Alcuni sono amministratori o tecnici del Comune di Montefiascone, come l’ex sindaco Fernando Fumagalli (inizialmente prosciolto), l’ex assessore all’Ambiente Valdo Napoli e il segretario Luciano Carelli.

Altri sono legati alle società a vario titolo coinvolte nel presunto traffico di rifiuti. Tra questi c’è anche Bruno Mancini, legale rappresentante della Tuscia ambiente srl e titolare della discarica di Tuscania. E’ contro di lui che i comitati TreT e Italia nostra intendono costituirsi parte civile al processo che partirà a febbraio.

“Il motivo è semplice – spiega Antonello Gentilini, rappresentante dei comitati -. Nelle carte dell’inchiesta emerge un’ipotesi di grave inquinamento delle nostre terre. Da questo pericolo siamo pronti a difenderci in tutte le sedi”.

Sequestrato nel 2007, nell’ambito dell’imponente indagine Longa Manus, il centro di compostaggio di Tuscania, in località Fontanile delle donne, è tornato in piena attività. Tre anni fa sono nati i comitati anti-discarica, contro l’ulteriore attività di smaltimento dei rifiuti in un sito già nel mirino della procura.

Ora la Tuscia Ambiente srl di Mancini chiede un adeguamento dell’impianto per smaltire maggiori quantità di rifiuti. Proprio a questo si oppongono i comitati.

Il danno – spiega l’avvocato che li assiste, Samuele De Santis – potrebbe essere duplice. Da un lato il fetore delle esalazioni provenienti dal centro di compostaggio. Dall’altro le perdite economiche per agriturismi, ristoranti e aziende agricole della zona. Se fossero vere le contestazioni della procura, parliamo di milioni di chili di fanghi con importanti quantitativi di piombo, zinco e cadmio spalmati in terreni agricoli spacciandoli per compost. Siamo, quindi, di fronte a un inquinamento che potrebbe avere dimensioni consistenti”.

Ai comitati hanno aderito circa 700 persone. Quelle intenzionate a costituirsi parte civile, per ora, sarebbero una cinquantina.

Questa mattina il consiglio comunale di Tuscania deciderà proprio in merito all’adeguamento richiesto da Mancini per il centro di compostaggio. All’ordine del giorno c’è l’approvazione della nuova perimetrazione dell’area del centro.

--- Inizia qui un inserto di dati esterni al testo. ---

(* ===== verification/Labels.v ===== *)
(** Experiment labels: omaha/common/experiment_labels.cc, and
    [ApplyExperimentLabelDeltas] of omaha/goopdate/update_response_utils.cc.

    A label is a key with a value and an expiration.  The store is a [std::map]:
    an association list in the order of the keys.  Labels are written as
    ["key=value|date"], separated by semicolons. *)

From S2P Require Import Prelude Hresult CStrings Maps Text Protocol Registry AppRegistry Time.

Definition kRegValueExperimentLabels : CString := _T "experiment_labels".

(** ** The map *)

Definition Label : Type := CString * (CString * Z).
Definition LabelMap : Type := list Label.

Definition label_key (l : Label) : CString := l.1.
Definition label_value (l : Label) : CString := l.2.1.
Definition label_expiration (l : Label) : Z := l.2.2.

Record LabelStore := mkLabelStore { labels_ : LabelMap; preserve_expired_ : bool }.
Definition LabelStore_init : LabelStore := mkLabelStore [] false.

Inductive SerializeOptions := EXCLUDE_TIMESTAMPS | INCLUDE_TIMESTAMPS.

(** ** Strings *)

Definition is_label_char (ch : Z) : bool :=
  ((43 <=? ch) && (ch <=? 45)) || ((48 <=? ch) && (ch <=? 58)) || ((65 <=? ch) && (ch <=? 90))
  || ((97 <=? ch) && (ch <=? 122)) || (ch =? 95) || (ch =? 32) || (ch =? 47) || (ch =? 92) || (ch =? 46).

Definition IsLabelContentValid (str : CString) : bool := negb (IsEmpty str) && forallb is_label_char str.

Section Labels.
Context `{RegEnv, Calendar}.

Definition SplitCombinedLabel (combined : CString) : option Label :=
  let value_offset := Find combined (_T "=") 0 in
  if (value_offset <=? 0) || (value_offset =? GetLength combined) then None
  else
    let key := Left combined value_offset in
    if negb (IsLabelContentValid key) then None
    else
      let value_offset := value_offset + 1 in
      let expiration_offset := Find combined (_T "|") value_offset in
      if (expiration_offset <=? value_offset) || (expiration_offset =? GetLength combined) then None
      else
        let value := Mid combined value_offset (expiration_offset - value_offset) in
        if negb (IsLabelContentValid value) then None
        else
          let expiration_offset := expiration_offset + 1 in
          let expiration_string := Mid combined expiration_offset (GetLength combined - expiration_offset) in
          if negb (IsLabelContentValid expiration_string) then None
          else match RFC822DateToSystemTime expiration_string false with
               | None => None
               | Some system_time => Some (key, (value, SystemTimeToTime64 system_time))
               end.

(** What a label of a list does to the map. *)
Definition apply_label (accept_expired : bool) (m : LabelMap) (l : Label) : LabelMap :=
  if accept_expired || (GetCurrent100NSTime <? label_expiration l) then map_put (label_key l) l.2 m
  else map_erase (label_key l) m.

(** The loop of [DoDeserialize]; [None] is [false]. *)
Fixpoint deserialize_from (fuel : nat) (m : LabelMap) (label_list : CString) (accept_expired : bool) (offset : Z) :
    option LabelMap :=
  match fuel with
  | O => None
  | S fuel =>
      let '(combined_label, offset) := Tokenize label_list (_T ";") offset in
      if IsEmpty combined_label then (if offset <? 0 then Some m else None)
      else
        match SplitCombinedLabel combined_label with
        | None => None
        | Some l => deserialize_from fuel (apply_label accept_expired m l) label_list accept_expired offset
        end
  end.

(** Every round but the last consumes a character. *)
Definition DoDeserialize (m : LabelMap) (label_list : CString) (accept_expired : bool) : option LabelMap :=
  if IsEmpty label_list then Some m
  else deserialize_from (length label_list + 2) m label_list accept_expired 0.

(** ** The store *)

Definition NumLabels (s : LabelStore) : nat := length (labels_ s).
Definition FindLabelByKey (key : CString) (s : LabelStore) : option (CString * Z) := map_find key (labels_ s).
Definition ContainsKey (key : CString) (s : LabelStore) : bool := bool_decide (is_Some (FindLabelByKey key s)).
Definition GetLabelByIndex (index : nat) (s : LabelStore) : option Label := labels_ s !! index.

Definition SetLabel (key value : CString) (expiration : Z) : St LabelStore bool :=
  s ← get;
  if negb (IsLabelContentValid key) || negb (IsLabelContentValid value) then mret false
  else if (expiration <? GetCurrent100NSTime) && negb (preserve_expired_ s) then mret false
  else
    modify (fun s => mkLabelStore (map_put key (value, expiration) (labels_ s)) (preserve_expired_ s));;
    mret true.

Definition ClearLabel (key : CString) : St LabelStore bool :=
  s ← get;
  if negb (ContainsKey key s) then mret false
  else modify (fun s => mkLabelStore (map_erase key (labels_ s)) (preserve_expired_ s));; mret true.

(** The iterator moves on from the label that follows an erased one. *)
Fixpoint expire_from (m : LabelMap) : LabelMap :=
  match m with
  | [] => []
  | l :: m' =>
      if label_expiration l <? GetCurrent100NSTime then
        match m' with
        | [] => []
        | next :: m'' => next :: expire_from m''
        end
      else l :: expire_from m'
  end.
Definition ExpireLabels : St LabelStore unit :=
  modify (fun s => mkLabelStore (expire_from (labels_ s)) (preserve_expired_ s)).

Definition ClearAllLabels : St LabelStore unit := modify (fun s => mkLabelStore [] (preserve_expired_ s)).
Definition SetPreserveExpiredLabels (preserve : bool) : St LabelStore unit :=
  modify (fun s => mkLabelStore (labels_ s) preserve).

Definition label_text (options : SerializeOptions) (l : Label) : CString :=
  label_key l ++ _T "=" ++ label_value l ++
  match options with
  | INCLUDE_TIMESTAMPS => _T "|" ++ ConvertTimeToGMTString (label_expiration l)
  | EXCLUDE_TIMESTAMPS => []
  end.

(** [serialized] grows by a label, after a semicolon unless it is empty. *)
Definition Serialize (options : SerializeOptions) (s : LabelStore) : CString :=
  fold_left (fun serialized l =>
      if preserve_expired_ s || (GetCurrent100NSTime <=? label_expiration l)
      then (if IsEmpty serialized then serialized else serialized ++ _T ";") ++ label_text options l
      else serialized)
    (labels_ s) [].

Definition Deserialize (label_list : CString) : St LabelStore bool :=
  s ← get;
  match DoDeserialize [] label_list (preserve_expired_ s) with
  | Some new_labels => modify (fun s => mkLabelStore new_labels (preserve_expired_ s));; mret true
  | None => mret false
  end.

Definition DeserializeAndApplyDelta (label_list : CString) : St LabelStore bool :=
  s ← get;
  match DoDeserialize (labels_ s) label_list false with
  | Some merged_labels => modify (fun s => mkLabelStore merged_labels (preserve_expired_ s));; mret true
  | None => mret false
  end.

(** ** The registry *)

Definition WriteToRegistry (is_machine : bool) (app_id : CString) (s : LabelStore) : RegM HRESULT :=
  RegKey_SetValue (GetAppClientStateKey is_machine app_id) kRegValueExperimentLabels
    (REG_SZ (Serialize INCLUDE_TIMESTAMPS s)).

(** The store is the caller's. *)
Definition ReadFromRegistry (is_machine : bool) (app_id : CString) (r : Registry) : St LabelStore HRESULT :=
  let state_key := GetAppClientStateKey is_machine app_id in
  let label_list := out_or [] (GetValueString state_key kRegValueExperimentLabels r) in
  deserialized ← Deserialize label_list;
  if negb (deserialized : bool) then mret E_FAIL
  else if negb is_machine then mret S_OK
  else
    let med_state_key := GetAppClientStateMediumKey app_id in
    let label_list := out_or label_list (GetValueString med_state_key kRegValueExperimentLabels r) in
    if IsEmpty label_list then mret S_OK
    else
      applied ← DeserializeAndApplyDelta label_list;
      mret (if negb (applied : bool) then E_FAIL else S_OK).

Definition IsStringValidLabelSet (label_list : CString) : bool := eval (Deserialize label_list) LabelStore_init.

Definition CreateLabel (key value : CString) (expiration : Z) : CString :=
  let '(set, label) := SetLabel key value expiration LabelStore_init in
  if negb set then [] else Serialize INCLUDE_TIMESTAMPS label.

Definition MergeLabelSets (old_label_list new_label_list : CString) : option CString :=
  let '(ok, labels) := Deserialize old_label_list LabelStore_init in
  if negb ok then None
  else
    let '(ok, labels) := DeserializeAndApplyDelta new_label_list labels in
    if negb ok then None else Some (Serialize INCLUDE_TIMESTAMPS labels).

Definition ReadRegistry (is_machine : bool) (app_id : CString) (r : Registry) : CString :=
  Serialize INCLUDE_TIMESTAMPS (exec (ReadFromRegistry is_machine app_id r) LabelStore_init).

Definition WriteRegistry (is_machine : bool) (app_id new_labels : CString) : RegM HRESULT :=
  if IsEmpty new_labels then mret S_OK
  else
    r ← get;
    let '(hr, labels) := ReadFromRegistry is_machine app_id r LabelStore_init in
    let '(deserialize_succeeded, labels) :=
      (if SUCCEEDED hr then DeserializeAndApplyDelta new_labels else Deserialize new_labels) labels in
    if negb deserialize_succeeded then mret E_INVALIDARG
    else
      hr ← WriteToRegistry is_machine app_id labels;
      let med_state_key := GetAppClientStateMediumKey app_id in
      r ← get;
      when (is_machine && RegKey_HasValue med_state_key kRegValueExperimentLabels r)
        (RegKey_DeleteValue med_state_key kRegValueExperimentLabels;; mret tt);;
      mret hr.

Definition Labels_RemoveTimestamps (labels : CString) : CString :=
  Serialize EXCLUDE_TIMESTAMPS (exec (Deserialize labels) LabelStore_init).

(** ** [ApplyExperimentLabelDeltas] *)

Fixpoint apply_deltas (is_machine : bool) (apps : list ResponseApp) : RegM HRESULT :=
  match apps with
  | [] => mret S_OK
  | app :: apps =>
      if IsEmpty (sa_experiments app) then apply_deltas is_machine apps
      else
        hr ← WriteRegistry is_machine (sa_appid app) (sa_experiments app);
        if FAILED hr then mret hr else apply_deltas is_machine apps
  end.
Definition ApplyExperimentLabelDeltas (is_machine : bool) (update_response : Response) : RegM HRESULT :=
  apply_deltas is_machine (rs_apps update_response).

End Labels.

Sarà l’atto finale del procedimento amministrativo iniziato da Tuscia ambiente per ottenere l’adeguamento – spiega De Santis -. Il Comune di Tuscania dovrà valutare attentamente se concedere questa autorizzazione, perché non si parla di una discarica qualunque, ma di un sito gestito da una persona già finita a giudizio per illeciti in materia di rifiuti. Se dovessero verificarsi irregolarità, il Comune, in futuro, potrebbe trovarsi a risponderne davanti alla Corte dei conti, così come tutti gli altri enti istituzionali che non hanno tenuto conto del fatto che c’è già un procedimento in corso. Noi vorremmo, piuttosto, che il Comune di Tuscania si costituisse anch’esso parte civile a tutela della collettività”.

Per ora, i comitati si costituiscono parte civile al processo Longa Manus. In più, qualora l’amministrazione comunale di Tuscania desse l’ok all’adeguamento, ricorreranno al Tar.